For a defender of US foreign policy there’s very little that causes extreme heartburn more than someone implying a “moral equivalence” between American behavior and that of Russia. That was the case during Cold War I and it’s the same now in Cold War II. It just drives them up the wall.

After the United States passed a law last year requiring TV station RT (Russia Today) to register as a “foreign agent”, the Russians passed their own law allowing authorities to require foreign media to register as a “foreign agent”. Senator John McCain denounced the new Russian law, saying there is “no equivalence” between RT and networks such as Voice of America, CNN and the BBC, whose journalists “seek the truth, debunk lies, and hold governments accountable.” By contrast, he said, “RT’s propagandists debunk the truth, spread lies, and seek to undermine democratic governments in order to further Vladimir Putin’s agenda.”

And here is Tom Malinowski, former Assistant Secretary of State for democracy, human rights and labor (2014-2017) – last year he reported that Putin had “charged that the U.S. government had interfered ‘aggressively’ in Russia’s 2012 presidential vote,” claiming that Washington had “gathered opposition forces and financed them.” Putin, wrote Malinowski, “apparently got President Trump to agree to a mutual commitment that neither country would interfere in the other’s elections.”

“Is this moral equivalence fair?” Malinowski asked and answered: “In short, no. Russia’s interference in the United States’ 2016 election could not have been more different from what the United States does to promote democracy in other countries.”

How do you satirize such officials and such high-school beliefs?

We also have the case of the US government agency, National Endowment for Democracy (NED), which has interfered in more elections than the CIA or God. Indeed, the man who helped draft the legislation establishing NED, Allen Weinstein, declared in 1991: “A lot of what we do today was done covertly 25 years ago by the CIA.” On April 12, 2018 the presidents of two of NED’s wings wrote: “A specious narrative has come back into circulation: that Moscow’s campaign of political warfare is no different from U.S.-supported democracy assistance.”
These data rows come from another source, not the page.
Lemma sealForWrite_reading p k data :
  reading (S:=S) G R (sealForWrite p k data) (λ r,
    ∀ envelope, r = Ok envelope → OpenObject p k envelope = Ok data).
Proof.
  unfold sealForWrite. do 2 rd_step; [|done]. rd_step.
  unfold SealObject. do 2 rd_step; [done|]. do 2 rd_step. destruct r as [random|]; [|done].
  do 2 rd_step. destruct (objectAEAD p k (fill 16 random)) as [key|] eqn:Hk; simpl; [|done].
  do 2 rd_step. destruct r as [nonce|]; [|done]. rd_step. do 2 rd_step; [|done].
  rd_step. intros e [= <-]. bool_prop.
  apply OpenObject_envelope; [apply fill_length..|done|done].
Qed.

(** A write through the layers: reads, then at most one write of the backing
    store, of bytes that open to the data. *)
Lemma sv_CompareAndSwap_spec (v : StoreValue) k expected data (s : S) h
    (Q : history eff → S → result Version → Prop) :
  (∀ h' raw, ext_reads h h' → sv_open v k raw = Ok data →
     G h' _ (Store_CompareAndSwap k expected raw)) →
  (∀ h' e, ext_reads h h' → Q h' s (Err e)) →
  (∀ h' raw r, ext_reads h h' → sv_open v k raw = Ok data →
     R h' _ (Store_CompareAndSwap k expected raw) r →
     Q (h' ++ [Ev (Store_CompareAndSwap k expected raw) r]) s r) →
  mwp R G (sv_CompareAndSwap v k expected data) s h Q.
Proof.
  revert data h Q. induction v as [t a|p v IH|p v IH]; intros data h Q HGw HE HQ; simpl;
    [apply mwp_callr; [by apply HGw; [apply ext_reads_refl|]|];
     intros r Hr; apply HQ; [apply ext_reads_refl|done|done]|..];
    (apply mwp_bind; eapply mwp_mono; [apply sealForWrite_reading|];
     intros h1 s1 [envelope|e] (-> & E1 & H1); [|by apply HE];
     apply IH;
     [intros h' raw E2 Ho; apply HGw; [by etrans|]; simpl; rewrite Ho; by apply H1
     |intros h' e E2; apply HE; by etrans
     |intros h' raw r E2 Ho Hr; apply HQ; [by etrans| |done]; simpl; rewrite Ho; by apply H1]).
Qed.

Lemma sv_PutIfAbsent_spec (v : StoreValue) k data (s : S) h
    (Q : history eff → S → result Version → Prop) :
  (∀ h' raw, ext_reads h h' → sv_open v k raw = Ok data → G h' _ (Store_PutIfAbsent k raw)) →
  (∀ h' e, ext_reads h h' → Q h' s (Err e)) →
  (∀ h' raw r, ext_reads h h' → sv_open v k raw = Ok data →
     R h' _ (Store_PutIfAbsent k raw) r → Q (h' ++ [Ev (Store_PutIfAbsent k raw) r]) s r) →
  mwp R G (sv_PutIfAbsent v k data) s h Q.
Proof.
  revert data h Q. induction v as [t a|p v IH|p v IH]; intros data h Q HGw HE HQ; simpl;
    [apply mwp_callr; [by apply HGw; [apply ext_reads_refl|]|];
     intros r Hr; apply HQ; [apply ext_reads_refl|done|done]|..];
    (apply mwp_bind; eapply mwp_mono; [apply sealForWrite_reading|];
     intros h1 s1 [envelope|e] (-> & E1 & H1); [|by apply HE];
     apply IH;
     [intros h' raw E2 Ho; apply HGw; [by etrans|]; simpl; rewrite Ho; by apply H1
     |intros h' e E2; apply HE; by etrans
     |intros h' raw r E2 Ho Hr; apply HQ; [by etrans| |done]; simpl; rewrite Ho; by apply H1]).
Qed.

Lemma sv_Head_spec (v : StoreValue) k (s : S) h (Q : history eff → S → result Version → Prop) :
  (∀ r, Q (h ++ [Ev (Store_Head k) r]) s r) → mwp R G (sv_Head v k) s h Q.
Proof.
  intros HQ. induction v; simpl; [|done..]. apply mwp_callr; [by apply HG|]. intros r _. apply HQ.
Qed.

(** An object that was put is present. *)
Lemma putImmutable_acting repository kind data h :
  (∀ h k raw, content_put repository k raw → G h _ (Store_PutIfAbsent k raw)) →
  acting (S:=S) G R (putImmutable repository kind data) h (λ h' r,
    ∀ d, r = Ok d → d = digestObject kind data ∧ present repository h' kind data).
Proof.
  intros HP. unfold putImmutable, with_store. destruct (rp_store repository) as [v|] eqn:Hv; [|by do_step].
  set (key := objectKey repository kind (digestObject kind data)).
  assert (∀ h, acting (S:=S) G R (sv_Head v key) h (λ h' r,
    ∀ ver, r = Ok ver → present repository h' kind data)) as Hhead.
  { intros h0 s. apply sv_Head_spec. intros r. split; [apply extends_snoc|]. intros ver ->. left.
    exists ver. apply elem_of_app. right. by left. }
  do 2 do_step. eapply doing_mono; [apply Hhead|]. intros h1 [ver|e] E1 P1.
  { do 2 do_step. destruct (validateStoreVersion ver); simpl; [|done]. do_step.
    intros d [= <-]. split; [done|]. by eapply P1. }
  do 2 do_step; [done|]. do 2 do_step. intros s. apply sv_PutIfAbsent_spec.
  - intros h2 raw E2 Ho. apply HP. by exists v, kind, data.
  - intros h2 e' E2. split; [by apply extends_reads|]. do 2 do_step; [done|]. do_step.
    eapply doing_mono; [apply Hhead|]. intros h3 [ver|e3] E3 P3; [|done]. do 2 do_step.
    destruct (validateStoreVersion ver); simpl; [|done]. do_step. intros d [= <-].
    split; [done|]. by eapply P3.
  - intros h2 raw r E2 Ho _. split; [etrans; [by apply extends_reads|apply extends_snoc]|].
    destruct r as [ver|e'].
    + do 2 do_step. destruct (validateStoreVersion ver); simpl; [|done]. do_step. intros d [= <-].
      split; [done|]. right. exists v, raw, ver. split_and!; [done|done|]. apply elem_of_app. right. by left.
    + do 2 do_step; [done|]. do_step.
      eapply doing_mono; [apply Hhead|]. intros h3 [ver|e3] E3 P3; [|done]. do 2 do_step.
      destruct (validateStoreVersion ver); simpl; [|done]. do_step. intros d [= <-].
      split; [done|]. by eapply P3.
Qed.

Section Objects.
Context {U : Hashed} (repository : Repository) (HR : hashing repository R).

Lemma getImmutableLimited_reading kind digest limit :
  reading (S:=S) G R (getImmutableLimited repository kind digest limit) (λ r,
    ∀ data, r = Ok data → len data ≤ limit ∧ object_of kind digest data).
Proof.
  unfold getImmutableLimited. rd_step. eapply reading_mono; [apply sv_Get_reading|].
  intros [ob|e] Hob; [|done]. do 2 rd_step.
  destruct (validateStoreVersion (ob_Version ob)); simpl; [|done].
  do 2 rd_step; [done|]. do 2 rd_step; [done|]. rd_step. intros data [= <-]. bool_prop.
  destruct (Hob ob eq_refl) as (h & o & raw & Hr & Hopen). split; [done|split; [done|by eapply HR]].
Qed.

Lemma getImmutable_reading kind digest :
  reading (S:=S) G R (getImmutable repository kind digest) (λ r,
    ∀ data, r = Ok data → len data ≤ kind_limit kind ∧ object_of kind digest data).
Proof. apply getImmutableLimited_reading. Qed.

Lemma getImmutableExact_reading kind digest size :
  reading (S:=S) G R (getImmutableExact repository kind digest size) (λ r,
    ∀ data, r = Ok data → len data = size ∧ object_of kind digest data).
Proof.
  unfold getImmutableExact. do 2 rd_step; [done|]. rd_step.
  eapply reading_mono; [apply getImmutableLimited_reading|]. intros [data|e] Hd; [|done].
  do 2 rd_step; [done|]. rd_step. intros d [= <-]. bool_prop. split; [done|]. by apply Hd.
Qed.

Lemma getManifest_reading {T} `{JSON T} kind digest :
  reading (S:=S) G R (getManifest (T:=T) repository kind digest) (λ r, ∀ v, r = Ok v → named_by kind digest v).
Proof.
  unfold getManifest. rd_step. eapply reading_mono; [apply getImmutable_reading|].
  intros [data|e] Hd; [|done]. rd_step. intros v Hv. exists data. split; [done|]. by apply Hd.
Qed.
End Objects.

Lemma VerifySnapshotReference_reading data channel verifier :
  reading (S:=S) G R (VerifySnapshotReference data channel verifier) (λ r,
    ∀ id, r = Ok id → id_Generation id ≠ 0%N ∧ Digest_IsZero (id_Commit id) = false ∧
      let ref := {| sr_Format := objectFormatVersion; sr_Generation := id_Generation id;
                    sr_Commit := id_Commit id |} in
      match verifier with
      | None => decodeJSON data = Ok ref
      | Some v => ∃ env, verified_by data channel v ref env
      end).
Proof.
  intros s h. eapply mwp_mono.
  { apply mwp_conj; [by apply VerifySnapshotReference_spec|].
    apply VerifySnapshotReference_reads, HG. }
  intros h' s' r [[-> Hr] He]. split_and!; [done|done|]. intros id ->.
  destruct Hr as (_ & Hg & Hc & Hv). split_and!; [done|done|].
  destruct verifier; [destruct Hv as (env & ? & _); eauto|by destruct Hv].
Qed.

Definition reference_valid (channel : bytes) (verifier : option ReferenceVerifier)
    (ref : snapshotReference) (object : Object) : Prop :=
  sr_Format ref = objectFormatVersion ∧ sr_Generation ref ≠ 0%N ∧
  Digest_IsZero (sr_Commit ref) = false ∧ v_ETag (ob_Version object) ≠ [] ∧
  (sr_Generation ref ≤ u64_max)%N ∧
  match verifier with
  | None => decodeJSON (ob_Data object) = Ok ref
  | Some v => ∃ env, verified_by (ob_Data object) channel v ref env
  end.

Lemma getReference_reading repository channel ifNoneMatch verifier :
  reading (S:=S) G R (getReferenceWithVerifier repository channel ifNoneMatch verifier) (λ r,
    ∀ ref object, r = Ok (ref, object) → reference_valid channel verifier ref object).
Proof.
  unfold getReferenceWithVerifier. do 2 rd_step; [done|]. rd_step.
  eapply reading_mono; [apply sv_Get_reading|]. intros [ob|e] _; [|done]. do 2 rd_step.
  destruct (validateStoreVersion (ob_Version ob)) eqn:Hv; simpl; [|done]. rd_step.
  eapply reading_mono; [apply VerifySnapshotReference_reading|]. intros [id|e] Hid; [|done].
  rd_step. intros ref object [= <- <-]. destruct (Hid id eq_refl) as (Hg & Hc & Hr).
  split_and!; try done; [by eapply validateStoreVersion_ok|]. simpl in *.
  destruct verifier as [v|]; [|by apply (decode_reference_generation _ _ Hr)].
  destruct Hr as (env & Hd & _ & _ & _ & Hgen & _). simpl in Hgen. rewrite Hgen.
  by eapply decode_envelope_generation.
Qed.

Lemma loadDescriptor_reading `{Chunker} repository :
  reading (S:=S) G R (loadDescriptor repository) (λ r,
    ∀ d, r = Ok (Some d) → validateRepositoryDescriptor d = Ok tt).
Proof.
  unfold loadDescriptor. do 2 rd_step. eapply reading_mono; [apply sv_Get_reading|].
  intros [ob|e] _; [|by destruct (errors_Is e ErrObjectNotFound); rd_step].
  do 2 rd_step. destruct (validateStoreVersion _); simpl; [|done]. do 2 rd_step; [done|].
  do 2 rd_step. destruct (decodeJSON (ob_Data ob)) as [d|]; simpl; [|done].
  do 2 rd_step. destruct (validateRepositoryDescriptor d) as [[]|] eqn:E; simpl; [|done].
  rd_step. by intros d' [= <-].
Qed.
End RepositoryProofs.

(** A reference that was read from the store between [h] and [h'] and, with a
    verifier, authenticated between them. *)
Definition reference_key (repository : Repository) (channel : bytes) (verifier : option ReferenceVerifier) : bytes :=
  match verifier with
  | Some _ => SignedReferenceKey repository channel
  | None => ReferenceKey repository channel
  end.
Definition reference_read `{AEAD} (repository : Repository) (channel : bytes) (verifier : option ReferenceVerifier)
    (h h' : history eff) (ref : snapshotReference) (object : Object) : Prop :=
  reference_valid channel verifier ref object ∧
  (∃ options raw, since h h' (Ev (Store_Get (reference_key repository channel verifier) options) (Ok raw)) ∧
     sv_open (rp_reader repository) (reference_key repository channel verifier) (ob_Data raw) = Ok (ob_Data object) ∧
     ob_Version raw = ob_Version object) ∧
  (∀ v, verifier = Some v → ∃ env, since h h' (authentication env) ∧ verified_by (ob_Data object) channel v ref env).

Lemma reference_read_mono `{AEAD} repository channel verifier h0 h h' h'' ref object :
  extends h0 h → extends h' h'' → reference_read repository channel verifier h h' ref object →
  reference_read repository channel verifier h0 h'' ref object.
Proof.
  intros H0 H1 (Hv & (o & raw & Hg & Ho & Hr) & Ha). split; [done|]. split.
  - exists o, raw. split; [by eapply since_mono|done].
  - intros v E. destruct (Ha v E) as (env & He & Hb). exists env. split; [by eapply since_mono|done].
Qed.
“Democracy assistance”, you see, is what they call NED’s election-interferences and government-overthrows. The authors continue: “This narrative is churned out by propaganda outlets such as RT and Sputnik [radio station]. … it is deployed by isolationists who propound a U.S. retreat from global leadership.”

“Isolationists” is what conservatives call critics of US foreign policy whose arguments they can’t easily dismiss, so they imply that such people just don’t want the US to be involved in anything abroad.

And “global leadership” is what they call being first in election-interferences and government-overthrows.